(Source data begins)

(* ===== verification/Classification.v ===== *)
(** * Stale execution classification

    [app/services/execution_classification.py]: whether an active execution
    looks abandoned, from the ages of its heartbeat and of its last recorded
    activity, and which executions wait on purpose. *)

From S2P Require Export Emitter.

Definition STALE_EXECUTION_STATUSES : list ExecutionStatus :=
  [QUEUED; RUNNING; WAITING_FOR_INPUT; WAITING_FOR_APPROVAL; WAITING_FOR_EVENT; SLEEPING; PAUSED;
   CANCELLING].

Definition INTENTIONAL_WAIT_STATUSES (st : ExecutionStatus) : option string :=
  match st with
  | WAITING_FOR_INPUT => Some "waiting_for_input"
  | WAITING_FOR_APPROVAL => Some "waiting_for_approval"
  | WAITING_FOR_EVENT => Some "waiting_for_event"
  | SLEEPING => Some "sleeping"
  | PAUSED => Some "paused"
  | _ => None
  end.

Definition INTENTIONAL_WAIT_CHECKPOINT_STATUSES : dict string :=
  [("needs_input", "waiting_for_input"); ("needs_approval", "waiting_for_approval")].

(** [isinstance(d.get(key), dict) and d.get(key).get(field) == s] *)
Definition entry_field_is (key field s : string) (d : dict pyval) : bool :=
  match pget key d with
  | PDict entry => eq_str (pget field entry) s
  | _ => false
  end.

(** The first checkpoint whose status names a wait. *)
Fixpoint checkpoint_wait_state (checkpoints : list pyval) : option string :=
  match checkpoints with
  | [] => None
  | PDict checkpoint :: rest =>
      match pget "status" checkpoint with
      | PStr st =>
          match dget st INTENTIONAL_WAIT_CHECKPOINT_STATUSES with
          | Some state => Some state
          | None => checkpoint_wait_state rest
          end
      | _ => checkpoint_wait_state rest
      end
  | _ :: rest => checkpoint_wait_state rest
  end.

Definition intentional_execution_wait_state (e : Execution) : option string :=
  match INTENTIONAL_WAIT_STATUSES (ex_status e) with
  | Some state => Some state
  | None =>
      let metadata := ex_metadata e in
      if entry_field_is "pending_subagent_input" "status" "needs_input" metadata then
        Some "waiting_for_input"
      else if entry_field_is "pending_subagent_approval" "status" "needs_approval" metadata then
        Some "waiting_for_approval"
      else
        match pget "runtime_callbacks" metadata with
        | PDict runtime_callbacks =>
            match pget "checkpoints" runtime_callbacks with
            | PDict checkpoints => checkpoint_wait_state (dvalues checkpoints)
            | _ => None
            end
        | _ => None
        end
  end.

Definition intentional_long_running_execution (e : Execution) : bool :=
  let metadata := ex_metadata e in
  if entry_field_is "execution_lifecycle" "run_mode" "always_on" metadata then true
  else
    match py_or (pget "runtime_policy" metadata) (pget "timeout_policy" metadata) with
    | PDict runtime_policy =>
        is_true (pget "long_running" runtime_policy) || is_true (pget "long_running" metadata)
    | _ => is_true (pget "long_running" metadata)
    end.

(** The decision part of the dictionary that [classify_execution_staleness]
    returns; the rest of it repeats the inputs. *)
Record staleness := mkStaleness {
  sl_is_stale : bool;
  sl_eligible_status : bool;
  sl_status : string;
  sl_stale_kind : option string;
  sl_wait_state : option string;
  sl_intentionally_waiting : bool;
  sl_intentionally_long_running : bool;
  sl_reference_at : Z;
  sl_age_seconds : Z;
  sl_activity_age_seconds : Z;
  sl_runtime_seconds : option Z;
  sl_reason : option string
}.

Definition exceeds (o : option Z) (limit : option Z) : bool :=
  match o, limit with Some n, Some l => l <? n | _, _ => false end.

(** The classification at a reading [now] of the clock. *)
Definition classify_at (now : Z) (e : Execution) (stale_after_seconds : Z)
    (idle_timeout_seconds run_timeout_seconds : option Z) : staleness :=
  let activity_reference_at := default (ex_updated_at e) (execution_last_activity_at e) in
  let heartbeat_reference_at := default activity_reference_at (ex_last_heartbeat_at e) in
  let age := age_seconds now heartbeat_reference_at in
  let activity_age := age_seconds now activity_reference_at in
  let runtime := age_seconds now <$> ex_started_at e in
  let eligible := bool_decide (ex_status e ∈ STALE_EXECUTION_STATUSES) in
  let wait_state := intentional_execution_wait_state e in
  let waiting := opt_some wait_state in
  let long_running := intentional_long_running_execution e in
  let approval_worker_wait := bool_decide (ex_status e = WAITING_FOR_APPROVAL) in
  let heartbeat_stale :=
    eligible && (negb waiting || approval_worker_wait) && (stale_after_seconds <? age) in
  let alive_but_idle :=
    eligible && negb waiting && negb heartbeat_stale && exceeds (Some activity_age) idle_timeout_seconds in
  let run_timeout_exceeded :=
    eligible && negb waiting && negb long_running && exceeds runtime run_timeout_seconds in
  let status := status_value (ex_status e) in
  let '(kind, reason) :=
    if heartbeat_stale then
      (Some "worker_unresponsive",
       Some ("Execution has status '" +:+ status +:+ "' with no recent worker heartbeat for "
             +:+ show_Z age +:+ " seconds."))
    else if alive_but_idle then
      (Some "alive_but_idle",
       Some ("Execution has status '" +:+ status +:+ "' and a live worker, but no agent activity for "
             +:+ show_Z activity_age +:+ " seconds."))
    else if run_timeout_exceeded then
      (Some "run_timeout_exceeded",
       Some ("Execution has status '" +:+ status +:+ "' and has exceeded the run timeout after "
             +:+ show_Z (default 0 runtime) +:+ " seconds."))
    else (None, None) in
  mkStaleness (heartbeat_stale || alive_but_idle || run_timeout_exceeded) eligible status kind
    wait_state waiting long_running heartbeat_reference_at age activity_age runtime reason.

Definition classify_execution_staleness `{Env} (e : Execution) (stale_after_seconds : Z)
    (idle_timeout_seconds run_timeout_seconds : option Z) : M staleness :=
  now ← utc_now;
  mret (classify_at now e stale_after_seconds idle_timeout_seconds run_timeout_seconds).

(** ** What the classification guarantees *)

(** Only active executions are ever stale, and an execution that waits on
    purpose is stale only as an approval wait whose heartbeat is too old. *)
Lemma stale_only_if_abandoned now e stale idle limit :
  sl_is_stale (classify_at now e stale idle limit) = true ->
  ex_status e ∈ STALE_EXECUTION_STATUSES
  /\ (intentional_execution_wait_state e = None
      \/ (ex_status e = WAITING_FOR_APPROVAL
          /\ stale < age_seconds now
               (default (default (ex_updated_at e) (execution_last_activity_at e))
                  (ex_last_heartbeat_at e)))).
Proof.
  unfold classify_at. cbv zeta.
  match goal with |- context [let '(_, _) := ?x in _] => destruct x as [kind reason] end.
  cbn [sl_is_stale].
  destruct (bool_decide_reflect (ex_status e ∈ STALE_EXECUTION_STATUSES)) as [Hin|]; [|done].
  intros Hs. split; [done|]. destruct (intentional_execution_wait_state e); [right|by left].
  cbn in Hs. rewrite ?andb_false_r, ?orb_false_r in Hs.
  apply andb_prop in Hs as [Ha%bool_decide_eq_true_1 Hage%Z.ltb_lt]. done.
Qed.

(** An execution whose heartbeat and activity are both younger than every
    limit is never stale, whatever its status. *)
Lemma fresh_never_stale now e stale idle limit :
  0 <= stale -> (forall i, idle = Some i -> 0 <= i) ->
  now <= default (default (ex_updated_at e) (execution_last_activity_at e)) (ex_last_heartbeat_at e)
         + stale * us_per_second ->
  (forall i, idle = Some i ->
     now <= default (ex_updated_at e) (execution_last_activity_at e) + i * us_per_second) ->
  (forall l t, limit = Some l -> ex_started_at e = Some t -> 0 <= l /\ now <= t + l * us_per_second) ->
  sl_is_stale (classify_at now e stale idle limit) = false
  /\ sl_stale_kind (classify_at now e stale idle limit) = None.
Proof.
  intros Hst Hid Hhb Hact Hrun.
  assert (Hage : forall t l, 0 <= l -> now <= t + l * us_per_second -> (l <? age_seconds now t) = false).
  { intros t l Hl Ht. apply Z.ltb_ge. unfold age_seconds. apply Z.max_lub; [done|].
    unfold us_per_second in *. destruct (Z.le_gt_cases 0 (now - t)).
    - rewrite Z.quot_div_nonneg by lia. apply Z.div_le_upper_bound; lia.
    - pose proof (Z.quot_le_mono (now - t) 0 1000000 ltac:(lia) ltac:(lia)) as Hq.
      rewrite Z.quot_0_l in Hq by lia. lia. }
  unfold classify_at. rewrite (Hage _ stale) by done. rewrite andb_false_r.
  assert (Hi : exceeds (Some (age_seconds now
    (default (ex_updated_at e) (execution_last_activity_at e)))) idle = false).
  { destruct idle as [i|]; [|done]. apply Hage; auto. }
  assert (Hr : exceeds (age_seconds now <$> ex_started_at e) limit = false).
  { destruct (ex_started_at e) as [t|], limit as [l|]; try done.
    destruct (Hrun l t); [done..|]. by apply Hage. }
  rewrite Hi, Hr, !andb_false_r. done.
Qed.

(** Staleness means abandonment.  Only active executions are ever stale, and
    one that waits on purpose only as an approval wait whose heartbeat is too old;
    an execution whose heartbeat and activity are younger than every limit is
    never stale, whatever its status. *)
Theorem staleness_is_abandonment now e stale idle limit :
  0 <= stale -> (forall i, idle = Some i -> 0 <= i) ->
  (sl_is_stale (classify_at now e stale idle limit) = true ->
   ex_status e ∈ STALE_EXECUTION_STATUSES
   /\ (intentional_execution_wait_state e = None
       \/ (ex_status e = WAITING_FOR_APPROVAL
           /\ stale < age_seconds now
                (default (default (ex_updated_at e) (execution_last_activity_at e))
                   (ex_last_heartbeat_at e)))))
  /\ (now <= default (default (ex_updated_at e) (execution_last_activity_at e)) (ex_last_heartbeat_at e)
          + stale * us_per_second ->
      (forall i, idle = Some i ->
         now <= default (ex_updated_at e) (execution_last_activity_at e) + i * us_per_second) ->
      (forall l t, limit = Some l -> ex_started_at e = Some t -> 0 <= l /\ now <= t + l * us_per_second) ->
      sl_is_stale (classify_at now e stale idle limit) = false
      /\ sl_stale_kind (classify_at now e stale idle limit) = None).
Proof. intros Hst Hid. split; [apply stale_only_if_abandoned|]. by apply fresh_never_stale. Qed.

(Source data ends)
(Source data begins)

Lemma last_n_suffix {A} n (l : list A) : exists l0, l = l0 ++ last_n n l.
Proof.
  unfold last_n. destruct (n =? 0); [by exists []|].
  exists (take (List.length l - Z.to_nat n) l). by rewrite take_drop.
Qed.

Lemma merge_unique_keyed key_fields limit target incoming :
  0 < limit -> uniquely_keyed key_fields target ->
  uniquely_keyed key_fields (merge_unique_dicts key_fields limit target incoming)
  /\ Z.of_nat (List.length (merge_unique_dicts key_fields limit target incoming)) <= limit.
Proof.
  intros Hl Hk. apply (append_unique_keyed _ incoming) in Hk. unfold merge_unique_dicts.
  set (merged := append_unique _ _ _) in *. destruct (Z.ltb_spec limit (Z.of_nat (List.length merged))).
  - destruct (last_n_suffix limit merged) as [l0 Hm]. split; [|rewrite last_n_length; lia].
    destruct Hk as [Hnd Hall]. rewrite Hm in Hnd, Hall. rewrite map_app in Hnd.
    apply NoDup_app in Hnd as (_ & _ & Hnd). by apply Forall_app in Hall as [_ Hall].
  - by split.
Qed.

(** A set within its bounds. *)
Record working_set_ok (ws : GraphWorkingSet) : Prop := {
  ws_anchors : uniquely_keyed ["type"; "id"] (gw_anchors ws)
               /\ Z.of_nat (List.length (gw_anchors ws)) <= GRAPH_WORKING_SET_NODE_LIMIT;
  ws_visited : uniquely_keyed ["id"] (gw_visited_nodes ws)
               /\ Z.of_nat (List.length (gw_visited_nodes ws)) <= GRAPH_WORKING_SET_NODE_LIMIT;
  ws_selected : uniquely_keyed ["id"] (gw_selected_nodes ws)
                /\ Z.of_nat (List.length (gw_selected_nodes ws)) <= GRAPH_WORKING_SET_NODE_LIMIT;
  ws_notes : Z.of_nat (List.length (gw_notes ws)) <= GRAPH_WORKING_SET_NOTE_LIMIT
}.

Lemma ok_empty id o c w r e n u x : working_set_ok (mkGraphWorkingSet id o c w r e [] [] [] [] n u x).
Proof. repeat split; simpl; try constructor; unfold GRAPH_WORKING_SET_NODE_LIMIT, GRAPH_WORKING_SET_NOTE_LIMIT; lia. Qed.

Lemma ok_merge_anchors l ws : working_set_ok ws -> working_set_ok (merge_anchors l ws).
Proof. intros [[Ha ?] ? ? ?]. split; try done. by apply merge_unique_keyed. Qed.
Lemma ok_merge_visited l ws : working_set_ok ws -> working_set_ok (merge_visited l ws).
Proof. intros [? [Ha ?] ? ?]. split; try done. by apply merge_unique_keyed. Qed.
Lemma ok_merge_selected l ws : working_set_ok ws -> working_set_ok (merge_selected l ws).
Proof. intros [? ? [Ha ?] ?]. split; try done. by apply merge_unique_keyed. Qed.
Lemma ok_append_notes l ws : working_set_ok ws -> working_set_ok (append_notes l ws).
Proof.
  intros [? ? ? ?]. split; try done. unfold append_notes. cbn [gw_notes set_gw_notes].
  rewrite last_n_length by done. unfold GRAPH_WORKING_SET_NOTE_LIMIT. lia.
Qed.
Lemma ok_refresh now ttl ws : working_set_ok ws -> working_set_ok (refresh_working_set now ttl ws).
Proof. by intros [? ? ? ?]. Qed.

(Source data ends)
(Source data begins)

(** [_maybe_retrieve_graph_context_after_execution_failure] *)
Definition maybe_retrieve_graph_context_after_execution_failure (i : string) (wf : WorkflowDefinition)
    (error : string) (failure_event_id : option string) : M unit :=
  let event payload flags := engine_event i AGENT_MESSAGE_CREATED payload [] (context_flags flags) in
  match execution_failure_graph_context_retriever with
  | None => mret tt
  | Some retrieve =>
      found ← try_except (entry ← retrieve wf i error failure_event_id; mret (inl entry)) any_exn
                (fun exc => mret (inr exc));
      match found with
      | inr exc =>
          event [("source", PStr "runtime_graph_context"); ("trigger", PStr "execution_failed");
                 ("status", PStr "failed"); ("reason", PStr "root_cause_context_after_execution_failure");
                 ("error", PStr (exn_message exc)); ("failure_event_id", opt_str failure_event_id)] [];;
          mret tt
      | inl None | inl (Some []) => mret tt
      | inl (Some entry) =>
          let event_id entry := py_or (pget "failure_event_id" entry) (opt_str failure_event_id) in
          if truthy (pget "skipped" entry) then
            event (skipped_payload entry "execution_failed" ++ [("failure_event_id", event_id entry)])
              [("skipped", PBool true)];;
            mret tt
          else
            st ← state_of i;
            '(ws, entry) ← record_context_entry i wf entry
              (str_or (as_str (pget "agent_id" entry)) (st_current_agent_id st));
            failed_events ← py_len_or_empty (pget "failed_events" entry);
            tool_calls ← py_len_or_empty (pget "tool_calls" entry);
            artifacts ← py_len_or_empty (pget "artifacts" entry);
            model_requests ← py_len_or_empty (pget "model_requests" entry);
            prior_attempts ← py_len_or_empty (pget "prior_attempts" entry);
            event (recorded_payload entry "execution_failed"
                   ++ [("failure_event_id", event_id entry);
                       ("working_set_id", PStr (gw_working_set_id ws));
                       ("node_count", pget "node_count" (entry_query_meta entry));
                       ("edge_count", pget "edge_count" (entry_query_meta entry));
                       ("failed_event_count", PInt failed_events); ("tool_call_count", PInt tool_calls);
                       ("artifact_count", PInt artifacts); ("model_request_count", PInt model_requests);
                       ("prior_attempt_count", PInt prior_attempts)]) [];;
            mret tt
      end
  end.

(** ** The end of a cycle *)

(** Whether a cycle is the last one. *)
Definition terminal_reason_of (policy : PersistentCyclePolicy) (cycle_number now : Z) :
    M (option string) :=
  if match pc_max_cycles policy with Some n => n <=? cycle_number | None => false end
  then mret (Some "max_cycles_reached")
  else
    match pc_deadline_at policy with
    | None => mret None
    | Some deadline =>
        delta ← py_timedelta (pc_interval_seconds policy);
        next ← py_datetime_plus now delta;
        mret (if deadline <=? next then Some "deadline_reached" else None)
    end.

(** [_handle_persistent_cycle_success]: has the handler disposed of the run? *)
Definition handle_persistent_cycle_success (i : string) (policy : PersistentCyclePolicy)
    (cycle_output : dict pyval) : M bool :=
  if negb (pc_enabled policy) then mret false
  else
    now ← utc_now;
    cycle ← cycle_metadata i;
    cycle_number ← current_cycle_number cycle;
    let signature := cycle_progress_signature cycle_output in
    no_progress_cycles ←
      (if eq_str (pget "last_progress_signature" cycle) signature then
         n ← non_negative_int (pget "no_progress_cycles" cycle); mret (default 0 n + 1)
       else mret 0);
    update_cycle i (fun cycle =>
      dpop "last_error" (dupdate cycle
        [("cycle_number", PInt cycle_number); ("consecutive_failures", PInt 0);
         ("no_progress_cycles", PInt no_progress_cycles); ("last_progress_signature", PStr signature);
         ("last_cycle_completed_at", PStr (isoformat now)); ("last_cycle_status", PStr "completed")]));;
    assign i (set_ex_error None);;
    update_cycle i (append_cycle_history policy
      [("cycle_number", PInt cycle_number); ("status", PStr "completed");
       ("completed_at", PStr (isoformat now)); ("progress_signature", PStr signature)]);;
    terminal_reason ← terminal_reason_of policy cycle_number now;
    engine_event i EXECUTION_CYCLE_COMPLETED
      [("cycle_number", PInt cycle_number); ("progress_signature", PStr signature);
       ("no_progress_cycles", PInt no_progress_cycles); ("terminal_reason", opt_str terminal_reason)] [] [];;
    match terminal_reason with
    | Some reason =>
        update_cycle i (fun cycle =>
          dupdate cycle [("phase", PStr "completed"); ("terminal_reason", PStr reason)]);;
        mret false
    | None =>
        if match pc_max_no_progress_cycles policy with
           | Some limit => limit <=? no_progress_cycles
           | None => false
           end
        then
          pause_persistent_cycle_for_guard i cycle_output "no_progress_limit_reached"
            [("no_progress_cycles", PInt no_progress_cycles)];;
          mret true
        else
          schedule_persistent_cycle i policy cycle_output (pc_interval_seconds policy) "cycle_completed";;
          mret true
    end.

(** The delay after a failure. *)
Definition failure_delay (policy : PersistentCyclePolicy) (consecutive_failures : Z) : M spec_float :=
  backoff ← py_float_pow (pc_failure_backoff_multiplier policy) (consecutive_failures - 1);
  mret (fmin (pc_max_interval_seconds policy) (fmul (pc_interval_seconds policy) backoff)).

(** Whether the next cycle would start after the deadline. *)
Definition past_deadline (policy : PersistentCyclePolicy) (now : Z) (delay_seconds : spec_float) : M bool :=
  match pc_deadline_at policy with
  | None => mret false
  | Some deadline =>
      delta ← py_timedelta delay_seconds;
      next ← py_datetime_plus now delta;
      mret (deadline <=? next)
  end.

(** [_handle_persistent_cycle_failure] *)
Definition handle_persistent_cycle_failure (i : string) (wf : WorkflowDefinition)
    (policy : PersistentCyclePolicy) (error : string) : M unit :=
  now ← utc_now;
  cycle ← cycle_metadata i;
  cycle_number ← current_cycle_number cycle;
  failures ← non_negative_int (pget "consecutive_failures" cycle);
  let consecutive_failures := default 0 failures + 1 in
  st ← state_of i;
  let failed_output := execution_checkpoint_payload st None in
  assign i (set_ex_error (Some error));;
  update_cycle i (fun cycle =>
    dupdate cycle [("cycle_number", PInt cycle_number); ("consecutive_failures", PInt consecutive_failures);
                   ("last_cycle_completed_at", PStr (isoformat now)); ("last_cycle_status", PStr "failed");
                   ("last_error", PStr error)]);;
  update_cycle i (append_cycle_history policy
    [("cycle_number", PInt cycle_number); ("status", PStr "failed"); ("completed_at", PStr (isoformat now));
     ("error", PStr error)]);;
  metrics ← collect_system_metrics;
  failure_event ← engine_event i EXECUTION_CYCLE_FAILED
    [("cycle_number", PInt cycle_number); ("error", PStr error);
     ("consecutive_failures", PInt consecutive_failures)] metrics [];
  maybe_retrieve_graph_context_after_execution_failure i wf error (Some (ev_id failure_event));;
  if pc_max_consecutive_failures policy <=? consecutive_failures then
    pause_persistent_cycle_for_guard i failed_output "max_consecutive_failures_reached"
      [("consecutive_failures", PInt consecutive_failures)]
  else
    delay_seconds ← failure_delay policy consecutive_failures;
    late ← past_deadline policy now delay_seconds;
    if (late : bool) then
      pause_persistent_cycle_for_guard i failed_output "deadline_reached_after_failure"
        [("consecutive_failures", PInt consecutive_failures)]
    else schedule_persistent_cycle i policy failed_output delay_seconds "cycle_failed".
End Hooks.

(Source data ends)

Assignment —
In the data above, find the line that contains "- pose proof" and the line that contains "(** Staleness means". Repeat exactly those lines and every line between them, and only those.

Task response —
    - pose proof (Z.quot_le_mono (now - t) 0 1000000 ltac:(lia) ltac:(lia)) as Hq.
      rewrite Z.quot_0_l in Hq by lia. lia. }
  unfold classify_at. rewrite (Hage _ stale) by done. rewrite andb_false_r.
  assert (Hi : exceeds (Some (age_seconds now
    (default (ex_updated_at e) (execution_last_activity_at e)))) idle = false).
  { destruct idle as [i|]; [|done]. apply Hage; auto. }
  assert (Hr : exceeds (age_seconds now <$> ex_started_at e) limit = false).
  { destruct (ex_started_at e) as [t|], limit as [l|]; try done.
    destruct (Hrun l t); [done..|]. by apply Hage. }
  rewrite Hi, Hr, !andb_false_r. done.
Qed.

(** Staleness means abandonment.  Only active executions are ever stale, and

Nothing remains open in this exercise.